Speer Megan E, Huang Monica L, Dogan Basak E, Adrada Beatriz E, Candelaria Rosalind P, Hess Kenneth R, Hansakul Palita, Yang Wei T, Rauch Gaiane M
1 Department of Diagnostic Radiology, Section of Breast Imaging, The University of Texas MD Anderson Cancer Center , Houston, TX , USA.
2 Department of Diagnostic Radiology, Division of Breast Imaging, The University of Texas Southwestern Medical Center , Dallas, TX , USA.
Br J Radiol. 2018 Oct;91(1090):20180300. doi: 10.1259/bjr.20180300. Epub 2018 Jul 5.
: To determine whether breast MRI-guided vacuum-assisted biopsy (MRI-VAB) high-risk lesion histology influences surgical or long-term imaging follow-up outcomes.
: Patients with imaging-concordant high-risk findings on 9-gauge breast MRI-VAB between January 2007 and July 2012 who had surgical histopathology or 2 year imaging follow-up were retrospectively reviewed.

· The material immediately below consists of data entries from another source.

Lemma strcmp_zero a b r t :
  Forall is_char a -> Forall is_char b -> 0 ∉ a -> 0 ∉ b ->
  exists v, strcmp (a ++ 0 :: r) (b ++ 0 :: t) = Some v /\ (v = 0 <-> a = b).
Proof.
  revert b. induction a as [|c a IH]; intros [|d b] Ha Hb Na Nb; simpl.
  - exists 0. done.
  - apply not_elem_of_cons in Nb as [? _]. apply Forall_cons_1 in Hb as [Hd _].
    pose proof (s8_zero 0 d ltac:(done) Hd). exists (s8 (0 - d)).
    rewrite orb_true_r. naive_solver.
  - apply not_elem_of_cons in Na as [? _]. apply Forall_cons_1 in Ha as [Hd _].
    pose proof (s8_zero c 0 Hd ltac:(done)). exists (s8 (c - 0)).
    destruct (Z.eqb_spec (s8 (c - 0)) 0); simpl; [exfalso; intuition congruence|].
    naive_solver.
  - apply not_elem_of_cons in Na as [? Na], Nb as [? Nb].
    apply Forall_cons_1 in Ha as [Hc Ha], Hb as [Hd Hb].
    pose proof (s8_zero c d Hc Hd) as H8.
    destruct (Z.eqb_spec (s8 (c - d)) 0) as [E|E]; simpl.
    + destruct (Z.eqb_spec c 0); [congruence|].
      destruct (IH b Ha Hb Na Nb) as (v & -> & Hv). exists v. rewrite (proj1 H8 E). split; [done|]. by apply cons_iff.
    + eexists. split; [done|]. split; [done|]. intros [= -> _]. exfalso. by apply E, H8.
Qed.

Lemma strncmp_loop_take n : forall a b,
  Forall is_char a -> Forall is_char b -> 0 ∉ take n a -> (n <= length a)%nat -> (n <= length b)%nat ->
  exists v, strncmp_loop 0 a b n = Some v /\ (v = 0 <-> take n a = take n b).
Proof.
  induction n as [|n IH]; intros a b Ha Hb Na La Lb; simpl; [by exists 0|].
  destruct a as [|c a]; [simpl in La; lia|]. destruct b as [|d b]; [simpl in Lb; lia|].
  simpl in *. apply not_elem_of_cons in Na as [? Na].
  apply Forall_cons_1 in Ha as [Hc Ha], Hb as [Hd Hb].
  pose proof (s8_zero c d Hc Hd) as H8.
  destruct (Z.eqb_spec (s8 (c - d)) 0) as [E|E]; simpl.
  - destruct (Z.eqb_spec c 0); [congruence|]. rewrite E.
    destruct (IH a b Ha Hb Na) as (v & -> & Hv); [lia..|]. exists v. rewrite (proj1 H8 E). split; [done|]. by apply cons_iff.
  - eexists. split; [done|]. split; [done|]. intros [= -> _]. exfalso. by apply E, H8.
Qed.
(* ===== verification/Sched.v ===== *)
(** * Threads, queues and the scheduler's non-blocking half
      ([proc/sched.c], [include/proc/{sched,kthread,proc,kmutex}.h])

    The state of the process subsystem, the [ktqueue_t] operations and the
    scheduler functions that do not switch contexts.  Lists are sequences, in
    the order of [l_next] ([KList] proves list.h implements them). *)

From Stdlib Require Import ZArith Lia.
From stdpp Require Import base list gmap.
From S2P Require Import Prelude Coop.

Module Sched.
Local Open Scope Z_scope.

(** Thread states ([KT_*] of kthread.h). *)
Inductive kt_state_t :=
| KT_NO_STATE | KT_RUN | KT_SLEEP | KT_SLEEP_CANCELLABLE | KT_EXITED.
#[export] Instance kt_state_eq_dec : EqDecision kt_state_t.
Proof. solve_decision. Defined.

(** Where a thread's [kt_qlink] is: both pointers NULL, initialised by
    [list_init] to point to itself, or in the list of a queue. *)
Inductive qlink := Unlinked | SelfLinked | OnQueue (q : Z).
#[export] Instance qlink_eq_dec : EqDecision qlink.
Proof. solve_decision. Defined.

(** [kthread_t]; threads, processes, queues and mutexes are named by the
    address of their struct.  [kt_retval] is the [int] the return value points
    to, [None] when it is NULL.  The saved context [kt_ctx] is the continuation
    kept by the running system, not a field. *)
Record kthread := Kthread {
  kt_kstack : Z;
  kt_retval : option Z;
  kt_proc : Z;
  kt_cancelled : Z;
  kt_wchan : option Z;
  kt_state : kt_state_t;
  kt_qlink : qlink
}.

(** [ktqueue_t] *)
Record ktqueue := Ktqueue { tq_list : list Z; tq_size : Z }.

(** [kmutex_t]: the address of the embedded wait queue, and the holder. *)
Record kmutex := Kmutex { km_waitq : Z; km_holder : option Z }.

(** Process states. *)
Inductive p_state_t := PROC_RUNNING | PROC_DEAD.
#[export] Instance p_state_eq_dec : EqDecision p_state_t.
Proof. solve_decision. Defined.

(** [proc_t] (the VM fields are unused in this configuration). *)
Record proc := Proc {
  p_pid : Z;
  p_comm : list Z;
  p_threads : list Z;
  p_children : list Z;
  p_pproc : option Z;
  p_status : Z;
  p_state : p_state_t;
  p_wait : Z;
  p_pagedir : Z;
  p_files : list (option Z);
  p_cwd : option Z
}.

(** What an interrupt handler does to the scheduler: [sched_wakeup_on] or
    [sched_broadcast_on] of some queues. *)
Inductive wake := WakeOne (q : Z) | WakeAll (q : Z).

(** Calls the process code makes into the file layer, in order. *)
Inductive vfs_call := CallFput (f : Z) | CallVput (v : Z) | CallVref (v : Z).

(** The globals of [proc/]. [k_intrs] are the interrupts still to come, in the
    order in which they are raised, each with its vector; [k_fresh] is the next
    address the slab allocators give out, [k_oom] says which of the coming
    allocations fail, and [k_pagedir] is the current page directory of
    [mm/pagetable.c], 0 when it is NULL. *)
Record kstate := Kstate {
  k_threads : gmap Z kthread;
  k_queues : gmap Z ktqueue;
  k_mutexes : gmap Z kmutex;
  k_procs : gmap Z proc;
  curthr : option Z;
  curproc : option Z;
  proc_list : list Z;
  proc_initproc : option Z;
  next_pid : Z;
  k_ipl : Z;
  runq_first : bool;
  k_intrs : list (Z * list wake);
  k_calls : list vfs_call;
  k_fresh : Z;
  k_oom : list bool;
  k_pagedir : Z
}.

Abbreviation K := (kern kstate).
Abbreviation C := (coop kstate).

Definition IPL_LOW : Z := 0.
Definition IPL_HIGH : Z := 255.
Definition EINTR : Z := 4.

: 90 patients with 99 lesions were included. Lesions were atypical ductal hyperplasia (ADH) (n = 21), lobular neoplasia [n = 36; atypical lobular hyperplasia (ALH) (n = 22), lobular carcinoma in situ (LCIS) (n = 6), and ALH plus LCIS (n = 8)], and other high-risk lesion (n = 42; papillary lesions, radial scar, flat epithelial atypia, atypia unspecified). Of 53 excised lesions, 6 (11%) were upgraded to invasive cancer or ductal carcinoma in situ (DCIS). 4 of 21 (19%) ADH lesions were upgraded to DCIS. 2 of 36 (6%) lobular neoplasia lesions, both combined ALH and LCIS, were upgraded to DCIS, and invasive lobular carcinoma, respectively. The remaining 46 lesions were managed conservatively with imaging follow-up: 17 (37%) had mammography only, while 29 (63%) had mammography and MRI follow-up. There was no evidence of breast cancer development at the site of MRI-VAB in the cases with only imaging follow-up.
: We conclude that the upgrade rate for high-risk lesions at MRI-VAB at surgical excision is low. Surgical excision is warranted for ADH and combined ALH-LCIS lesions. For other lesions, a multidisciplinary approach to decide on personalized management may be appropriate.
: Surgical excision is warranted for ADH lesions and combined ALH-LCIS lesions identified at breast MRI-VAB. A multidisciplinary approach to patient management of other high-risk lesions may be appropriate.
确定乳腺MRI引导下真空辅助活检(MRI-VAB)高危病变的组织学是否会影响手术或长期影像随访结果。
回顾性分析2007年1月至2012年7月间在9号乳腺MRI-VAB检查中发现影像结果一致的高危病变且接受了手术组织病理学检查或2年影像随访的患者。
纳入90例患者的99个病变。病变包括非典型导管增生(ADH)(n = 21)、小叶肿瘤[n = 36;非典型小叶增生(ALH)(n = 22)、小叶原位癌(LCIS)(n = 6)以及ALH合并LCIS(n = 8)]和其他高危病变(n = 42;乳头状病变、放射状瘢痕、扁平上皮异型增生、未明确的异型增生)。在53个切除的病变中,6个(11%)升级为浸润性癌或导管原位癌(DCIS)。21个ADH病变中有4个(19%)升级为DCIS。36个小叶肿瘤病变中有2个(6%),均为ALH合并LCIS,分别升级为DCIS和浸润性小叶癌。其余46个病变采用影像随访保守治疗:17个(37%)仅接受乳腺钼靶检查,29个(63%)接受乳腺钼靶和MRI随访。在仅接受影像随访的病例中,MRI-VAB部位没有乳腺癌进展的证据。
我们得出结论,MRI-VAB高危病变手术切除时的升级率较低。ADH和ALH-LCIS合并病变需要手术切除。对于其他病变,采用多学科方法决定个性化管理可能是合适的。
乳腺MRI-VAB检查发现的ADH病变和ALH-LCIS合并病变需要手术切除。对其他高危病变患者采用多学科管理方法可能是合适的。